*What the task asks:* Copy out, unchanged, every line from the start of the records to the line that contains "exists oq, cq, ot, ct.", and stop there.

*Dataset records:*
(** ** The note *)

(** X5.  The comparison of two matched lines attaches the note exactly when
    the two quantities are numbers that differ, both totals are numbers, the
    total of the original is not zero, and the difference of the totals
    relative to the total of the original is below the tolerance. *)
Theorem note_exactly_when k o c t d :
  compare_line k o c t = Ok d →
  ∃ oq cq ot ct,
    py_get o "quantita" ≫= _parse_number = Ok oq ∧
    py_get c "quantita" ≫= _parse_number = Ok cq ∧
    py_get o "totale_riga" ≫= _parse_number = Ok ot ∧
    py_get c "totale_riga" ≫= _parse_number = Ok ct ∧
    (od_get "nota" d = Some (VList [VStr unit_note]) ∨ od_get "nota" d = None) ∧
    (od_mem "nota" d = true ↔
     ∃ a b x y,
       oq = Some a ∧ cq = Some b ∧ PrimFloat.eqb a b = false ∧
       ot = Some x ∧ ct = Some y ∧ PrimFloat.eqb x 0 = false ∧
       PrimFloat.ltb (PrimFloat.div (PrimFloat.abs (PrimFloat.sub x y)) x) t = true).
Proof.
  intros (oq & cq & op & cp & ot & ct & Hoq & Hcq & _ & _ & Hot & Hct & ->)%compare_line_full.
  exists oq, cq, ot, ct. split_and!; try done.
  - by repeat case_match; auto.
  - split.
    + intros Hn.
      destruct (differ oq cq) eqn:Eq;
        [|by destruct (differ op cp), (differ ot ct)].
      apply differ_true in Eq as (a & b & -> & -> & Hab).
      destruct ot as [x|], ct as [y|];
        try by destruct (differ op cp), (differ _ _).
      exists a, b, x, y.
      destruct (PrimFloat.eqb x 0);
        [by destruct (differ op cp), (differ _ _)|].
      destruct (PrimFloat.ltb _ t);
        [done|by destruct (differ op cp), (differ _ _)].
    + intros (a & b & x & y & -> & -> & Hab & -> & -> & Hx & Ht).
      cbn [differ]. rewrite Hab, Hx, Ht. cbn [negb andb].
      by destruct (differ op cp), (negb _).
Qed.

Lemma note_exactly_when_witness :
  ∃ oq cq ot ct,
    py_get (VDict (row_0001 2 10 "totale_riga")) "quantita" ≫= _parse_number = Ok oq ∧
    py_get (VDict (row_0001 2.5 12.5 "totale_riga")) "quantita" ≫= _parse_number = Ok cq ∧
    py_get (VDict (row_0001 2 10 "totale_riga")) "totale_riga" ≫= _parse_number = Ok ot ∧
    py_get (VDict (row_0001 2.5 12.5 "totale_riga")) "totale_riga" ≫= _parse_number = Ok ct ∧
    (od_get "nota" [("codice", VStr "0001");
                    ("prezzo_unitario", VTuple [VFloat 2; VFloat 2.5]);
                    ("totale_riga", VTuple [VFloat 10; VFloat 12.5])]
       = Some (VList [VStr unit_note]) ∨
     od_get "nota" [("codice", VStr "0001");
                    ("prezzo_unitario", VTuple [VFloat 2; VFloat 2.5]);
                    ("totale_riga", VTuple [VFloat 10; VFloat 12.5])] = None) ∧
    (od_mem "nota" [("codice", VStr "0001");
                    ("prezzo_unitario", VTuple [VFloat 2; VFloat 2.5]);
                    ("totale_riga", VTuple [VFloat 10; VFloat 12.5])] = true ↔
     ∃ a b x y,
       oq = Some a ∧ cq = Some b ∧ PrimFloat.eqb a b = false ∧
       ot = Some x ∧ ct = Some y ∧ PrimFloat.eqb x 0 = false ∧
       PrimFloat.ltb (PrimFloat.div (PrimFloat.abs (PrimFloat.sub x y)) x)
         default_tolerance = true).
Proof.
  apply (note_exactly_when "0001" (VDict (row_0001 2 10 "totale_riga"))
           (VDict (row_0001 2.5 12.5 "totale_riga")) default_tolerance).
  vm_compute. reflexivity.
Defined.

(** ** The tolerance *)

Lemma compare_line_tolerance k o c t t' d :
  compare_line k o c t = Ok d →
  ∃ d', compare_line k o c t' = Ok d' ∧
        without_note d' = without_note d ∧
        (1 <? length d')%nat = (1 <? length d)%nat.
Proof.
  intros H. pose proof H as
    (oq & cq & op & cp & ot & ct & Hoq & Hcq & Hop & Hcp & Hot & Hct & ->)%compare_line_full.
  destruct (compare_line_total k o c t') as [d' Hd'].
  { intros f Hf. repeat (apply elem_of_cons in Hf as [->|Hf]);
      [by eauto..|by apply elem_of_nil in Hf]. }
  exists d'. split; [done|].
  apply compare_line_full in Hd'
    as (oq' & cq' & op' & cp' & ot' & ct' & Hoq' & Hcq' & Hop' & Hcp' & Hot' & Hct' & ->).
  assert (oq' = oq) as -> by congruence. assert (cq' = cq) as -> by congruence.
  assert (op' = op) as -> by congruence. assert (cp' = cp) as -> by congruence.
  assert (ot' = ot) as -> by congruence. assert (ct' = ct) as -> by congruence.
  destruct (differ oq cq), (differ op cp), (differ ot ct); cbn [andb];
    repeat case_match; done.
Qed.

*Reply to the exercise:*
(** ** The note *)

(** X5.  The comparison of two matched lines attaches the note exactly when
    the two quantities are numbers that differ, both totals are numbers, the
    total of the original is not zero, and the difference of the totals
    relative to the total of the original is below the tolerance. *)
Theorem note_exactly_when k o c t d :
  compare_line k o c t = Ok d →
  ∃ oq cq ot ct,
    py_get o "quantita" ≫= _parse_number = Ok oq ∧
    py_get c "quantita" ≫= _parse_number = Ok cq ∧
    py_get o "totale_riga" ≫= _parse_number = Ok ot ∧
    py_get c "totale_riga" ≫= _parse_number = Ok ct ∧
    (od_get "nota" d = Some (VList [VStr unit_note]) ∨ od_get "nota" d = None) ∧
    (od_mem "nota" d = true ↔
     ∃ a b x y,
       oq = Some a ∧ cq = Some b ∧ PrimFloat.eqb a b = false ∧
       ot = Some x ∧ ct = Some y ∧ PrimFloat.eqb x 0 = false ∧
       PrimFloat.ltb (PrimFloat.div (PrimFloat.abs (PrimFloat.sub x y)) x) t = true).
Proof.
  intros (oq & cq & op & cp & ot & ct & Hoq & Hcq & _ & _ & Hot & Hct & ->)%compare_line_full.
  exists oq, cq, ot, ct. split_and!; try done.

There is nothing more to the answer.